• [Description of the task] Your job with the data below: print everything from the line that holds "cdp_token := cdp_token;" down to the line that holds "Definition config_host (self", ends included, exactly, and nothing else.

▬▬▬

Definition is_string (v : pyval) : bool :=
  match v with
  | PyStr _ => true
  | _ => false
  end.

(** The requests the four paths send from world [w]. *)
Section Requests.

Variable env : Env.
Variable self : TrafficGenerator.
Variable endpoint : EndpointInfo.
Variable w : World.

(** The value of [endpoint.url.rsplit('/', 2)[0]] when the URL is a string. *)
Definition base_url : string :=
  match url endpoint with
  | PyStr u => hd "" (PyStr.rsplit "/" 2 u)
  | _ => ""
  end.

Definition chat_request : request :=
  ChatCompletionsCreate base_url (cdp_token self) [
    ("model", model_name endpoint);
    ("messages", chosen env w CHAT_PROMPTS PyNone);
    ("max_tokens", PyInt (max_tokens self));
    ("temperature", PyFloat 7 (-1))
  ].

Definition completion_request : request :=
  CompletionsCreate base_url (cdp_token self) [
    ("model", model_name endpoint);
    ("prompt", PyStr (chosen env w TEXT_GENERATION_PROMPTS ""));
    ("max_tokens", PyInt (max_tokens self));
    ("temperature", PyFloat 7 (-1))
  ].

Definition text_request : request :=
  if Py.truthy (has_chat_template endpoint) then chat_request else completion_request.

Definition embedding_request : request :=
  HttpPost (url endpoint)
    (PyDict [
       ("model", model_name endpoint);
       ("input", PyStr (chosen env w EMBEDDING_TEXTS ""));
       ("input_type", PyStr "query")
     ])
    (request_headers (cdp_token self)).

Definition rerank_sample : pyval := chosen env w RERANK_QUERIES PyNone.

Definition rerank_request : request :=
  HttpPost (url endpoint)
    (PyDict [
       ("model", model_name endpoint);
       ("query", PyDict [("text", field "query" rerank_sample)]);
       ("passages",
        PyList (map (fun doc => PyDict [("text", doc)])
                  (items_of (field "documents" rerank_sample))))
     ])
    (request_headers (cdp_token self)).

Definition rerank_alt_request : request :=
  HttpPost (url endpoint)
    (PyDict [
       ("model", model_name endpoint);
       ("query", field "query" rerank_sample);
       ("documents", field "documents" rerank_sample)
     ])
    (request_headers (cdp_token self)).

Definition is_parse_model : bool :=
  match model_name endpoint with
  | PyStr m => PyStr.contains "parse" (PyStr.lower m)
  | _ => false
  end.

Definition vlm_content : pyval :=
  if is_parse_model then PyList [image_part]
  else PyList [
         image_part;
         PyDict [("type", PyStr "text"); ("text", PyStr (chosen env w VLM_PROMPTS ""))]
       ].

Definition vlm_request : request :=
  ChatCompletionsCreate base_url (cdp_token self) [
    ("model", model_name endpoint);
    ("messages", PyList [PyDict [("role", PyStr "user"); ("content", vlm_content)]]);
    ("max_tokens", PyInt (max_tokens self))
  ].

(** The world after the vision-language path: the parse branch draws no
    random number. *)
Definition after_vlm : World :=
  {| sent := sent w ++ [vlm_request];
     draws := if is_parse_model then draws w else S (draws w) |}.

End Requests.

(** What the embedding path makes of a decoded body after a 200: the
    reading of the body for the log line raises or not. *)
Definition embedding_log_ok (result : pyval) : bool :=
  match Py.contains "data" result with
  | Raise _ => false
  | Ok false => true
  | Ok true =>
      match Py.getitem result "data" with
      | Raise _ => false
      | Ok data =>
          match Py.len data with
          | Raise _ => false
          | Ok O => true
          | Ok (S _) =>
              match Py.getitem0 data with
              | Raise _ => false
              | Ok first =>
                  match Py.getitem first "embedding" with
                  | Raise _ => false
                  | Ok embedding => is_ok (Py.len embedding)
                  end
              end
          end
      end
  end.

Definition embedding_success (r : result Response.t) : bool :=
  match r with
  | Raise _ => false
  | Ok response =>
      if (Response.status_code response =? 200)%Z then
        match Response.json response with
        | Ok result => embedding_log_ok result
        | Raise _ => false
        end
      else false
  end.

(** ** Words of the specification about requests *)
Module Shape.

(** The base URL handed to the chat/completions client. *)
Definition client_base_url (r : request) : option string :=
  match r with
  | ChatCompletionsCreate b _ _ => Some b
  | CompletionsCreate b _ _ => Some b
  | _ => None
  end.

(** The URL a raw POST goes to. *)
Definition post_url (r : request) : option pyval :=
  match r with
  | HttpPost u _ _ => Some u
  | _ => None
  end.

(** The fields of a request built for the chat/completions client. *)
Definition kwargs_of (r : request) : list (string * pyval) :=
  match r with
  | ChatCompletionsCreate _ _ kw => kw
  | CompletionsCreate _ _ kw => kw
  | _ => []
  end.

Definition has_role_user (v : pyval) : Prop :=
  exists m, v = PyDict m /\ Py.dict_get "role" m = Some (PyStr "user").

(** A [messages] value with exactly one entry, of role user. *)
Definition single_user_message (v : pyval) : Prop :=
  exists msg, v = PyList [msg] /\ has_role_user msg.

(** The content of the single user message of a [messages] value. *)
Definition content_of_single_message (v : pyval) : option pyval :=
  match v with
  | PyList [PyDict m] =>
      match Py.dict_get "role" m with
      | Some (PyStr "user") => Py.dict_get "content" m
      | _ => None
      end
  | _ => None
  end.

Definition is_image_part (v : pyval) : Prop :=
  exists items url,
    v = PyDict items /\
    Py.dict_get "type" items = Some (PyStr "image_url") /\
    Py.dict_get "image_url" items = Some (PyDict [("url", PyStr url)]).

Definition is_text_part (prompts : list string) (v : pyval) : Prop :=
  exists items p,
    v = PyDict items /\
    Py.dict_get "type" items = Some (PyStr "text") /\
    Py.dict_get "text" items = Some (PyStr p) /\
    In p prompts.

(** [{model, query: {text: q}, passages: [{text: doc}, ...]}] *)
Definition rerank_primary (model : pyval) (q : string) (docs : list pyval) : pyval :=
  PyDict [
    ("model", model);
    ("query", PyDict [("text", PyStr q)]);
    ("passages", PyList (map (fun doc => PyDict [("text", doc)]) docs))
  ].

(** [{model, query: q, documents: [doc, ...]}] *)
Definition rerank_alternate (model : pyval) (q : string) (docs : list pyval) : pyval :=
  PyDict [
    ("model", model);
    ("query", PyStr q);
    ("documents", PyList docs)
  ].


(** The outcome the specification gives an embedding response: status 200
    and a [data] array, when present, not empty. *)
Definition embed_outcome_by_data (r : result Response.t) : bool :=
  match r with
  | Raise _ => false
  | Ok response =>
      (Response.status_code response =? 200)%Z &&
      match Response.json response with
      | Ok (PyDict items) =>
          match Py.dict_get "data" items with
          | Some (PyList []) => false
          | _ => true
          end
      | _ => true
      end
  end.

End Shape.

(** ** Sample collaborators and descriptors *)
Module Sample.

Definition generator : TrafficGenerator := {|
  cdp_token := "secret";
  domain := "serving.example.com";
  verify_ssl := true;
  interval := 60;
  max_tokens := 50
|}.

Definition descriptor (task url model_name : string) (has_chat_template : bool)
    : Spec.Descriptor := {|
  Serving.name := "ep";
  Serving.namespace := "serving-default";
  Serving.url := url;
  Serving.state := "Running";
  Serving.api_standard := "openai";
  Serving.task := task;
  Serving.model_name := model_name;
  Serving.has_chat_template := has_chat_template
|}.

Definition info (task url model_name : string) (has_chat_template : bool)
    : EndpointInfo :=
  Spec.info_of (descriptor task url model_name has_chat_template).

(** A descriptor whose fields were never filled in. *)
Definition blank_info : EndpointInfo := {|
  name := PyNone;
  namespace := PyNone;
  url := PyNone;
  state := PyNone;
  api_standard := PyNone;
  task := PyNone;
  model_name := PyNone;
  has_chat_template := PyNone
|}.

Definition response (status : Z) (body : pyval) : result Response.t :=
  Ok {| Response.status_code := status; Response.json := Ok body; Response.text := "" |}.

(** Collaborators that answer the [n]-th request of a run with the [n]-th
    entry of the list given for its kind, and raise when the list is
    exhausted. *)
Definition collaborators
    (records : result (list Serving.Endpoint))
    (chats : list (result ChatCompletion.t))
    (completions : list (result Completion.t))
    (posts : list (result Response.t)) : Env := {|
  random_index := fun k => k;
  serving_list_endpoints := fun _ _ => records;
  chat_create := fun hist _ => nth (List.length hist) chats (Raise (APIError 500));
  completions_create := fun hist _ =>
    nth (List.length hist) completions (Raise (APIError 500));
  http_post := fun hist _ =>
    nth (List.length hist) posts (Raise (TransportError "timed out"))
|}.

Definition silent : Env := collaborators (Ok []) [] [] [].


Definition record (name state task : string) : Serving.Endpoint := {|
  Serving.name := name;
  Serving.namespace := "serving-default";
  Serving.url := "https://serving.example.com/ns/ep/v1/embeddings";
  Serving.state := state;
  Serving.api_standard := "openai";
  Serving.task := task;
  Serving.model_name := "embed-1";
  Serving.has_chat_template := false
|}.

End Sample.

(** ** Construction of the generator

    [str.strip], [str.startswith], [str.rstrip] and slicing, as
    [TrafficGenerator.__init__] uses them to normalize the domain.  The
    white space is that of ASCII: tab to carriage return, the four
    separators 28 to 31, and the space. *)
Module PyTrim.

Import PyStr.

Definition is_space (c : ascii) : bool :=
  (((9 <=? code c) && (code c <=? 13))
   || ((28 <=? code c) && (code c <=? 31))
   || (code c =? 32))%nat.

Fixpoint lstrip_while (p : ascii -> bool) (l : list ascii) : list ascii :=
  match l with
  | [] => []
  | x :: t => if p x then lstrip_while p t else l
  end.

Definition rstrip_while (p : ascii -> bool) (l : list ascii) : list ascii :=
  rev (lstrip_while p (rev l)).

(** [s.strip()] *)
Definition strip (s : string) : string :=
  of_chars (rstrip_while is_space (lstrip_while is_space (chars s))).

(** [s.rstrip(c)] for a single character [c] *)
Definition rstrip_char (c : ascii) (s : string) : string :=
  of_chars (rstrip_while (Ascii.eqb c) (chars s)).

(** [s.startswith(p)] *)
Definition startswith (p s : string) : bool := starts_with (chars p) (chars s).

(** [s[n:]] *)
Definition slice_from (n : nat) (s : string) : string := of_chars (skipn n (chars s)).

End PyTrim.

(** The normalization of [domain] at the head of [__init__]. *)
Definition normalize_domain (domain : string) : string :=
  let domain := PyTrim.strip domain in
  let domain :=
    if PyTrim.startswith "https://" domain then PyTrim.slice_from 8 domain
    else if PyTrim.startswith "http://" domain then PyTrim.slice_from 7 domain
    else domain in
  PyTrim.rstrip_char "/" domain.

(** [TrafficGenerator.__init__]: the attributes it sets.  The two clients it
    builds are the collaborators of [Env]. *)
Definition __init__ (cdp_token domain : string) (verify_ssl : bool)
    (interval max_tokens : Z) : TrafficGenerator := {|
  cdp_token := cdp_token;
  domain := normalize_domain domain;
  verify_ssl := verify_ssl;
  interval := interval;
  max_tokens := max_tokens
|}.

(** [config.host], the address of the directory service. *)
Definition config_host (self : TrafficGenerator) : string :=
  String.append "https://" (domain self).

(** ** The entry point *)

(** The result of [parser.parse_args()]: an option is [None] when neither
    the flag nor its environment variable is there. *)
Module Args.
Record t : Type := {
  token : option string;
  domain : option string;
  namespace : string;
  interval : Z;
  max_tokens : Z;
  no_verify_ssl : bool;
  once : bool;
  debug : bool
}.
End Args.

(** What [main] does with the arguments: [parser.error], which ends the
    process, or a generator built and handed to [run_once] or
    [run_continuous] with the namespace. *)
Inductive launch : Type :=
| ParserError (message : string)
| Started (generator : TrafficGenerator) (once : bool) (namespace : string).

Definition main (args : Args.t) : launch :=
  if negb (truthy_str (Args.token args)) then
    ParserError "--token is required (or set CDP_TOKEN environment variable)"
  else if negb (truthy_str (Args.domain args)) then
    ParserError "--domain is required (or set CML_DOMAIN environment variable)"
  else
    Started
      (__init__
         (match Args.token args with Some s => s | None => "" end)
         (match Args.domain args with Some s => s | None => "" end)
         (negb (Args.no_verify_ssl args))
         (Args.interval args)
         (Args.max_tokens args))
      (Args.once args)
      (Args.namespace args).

▬▬▬

• [Exercise output]
  cdp_token := cdp_token;
  domain := normalize_domain domain;
  verify_ssl := verify_ssl;
  interval := interval;
  max_tokens := max_tokens
|}.

(** [config.host], the address of the directory service. *)
Definition config_host (self : TrafficGenerator) : string :=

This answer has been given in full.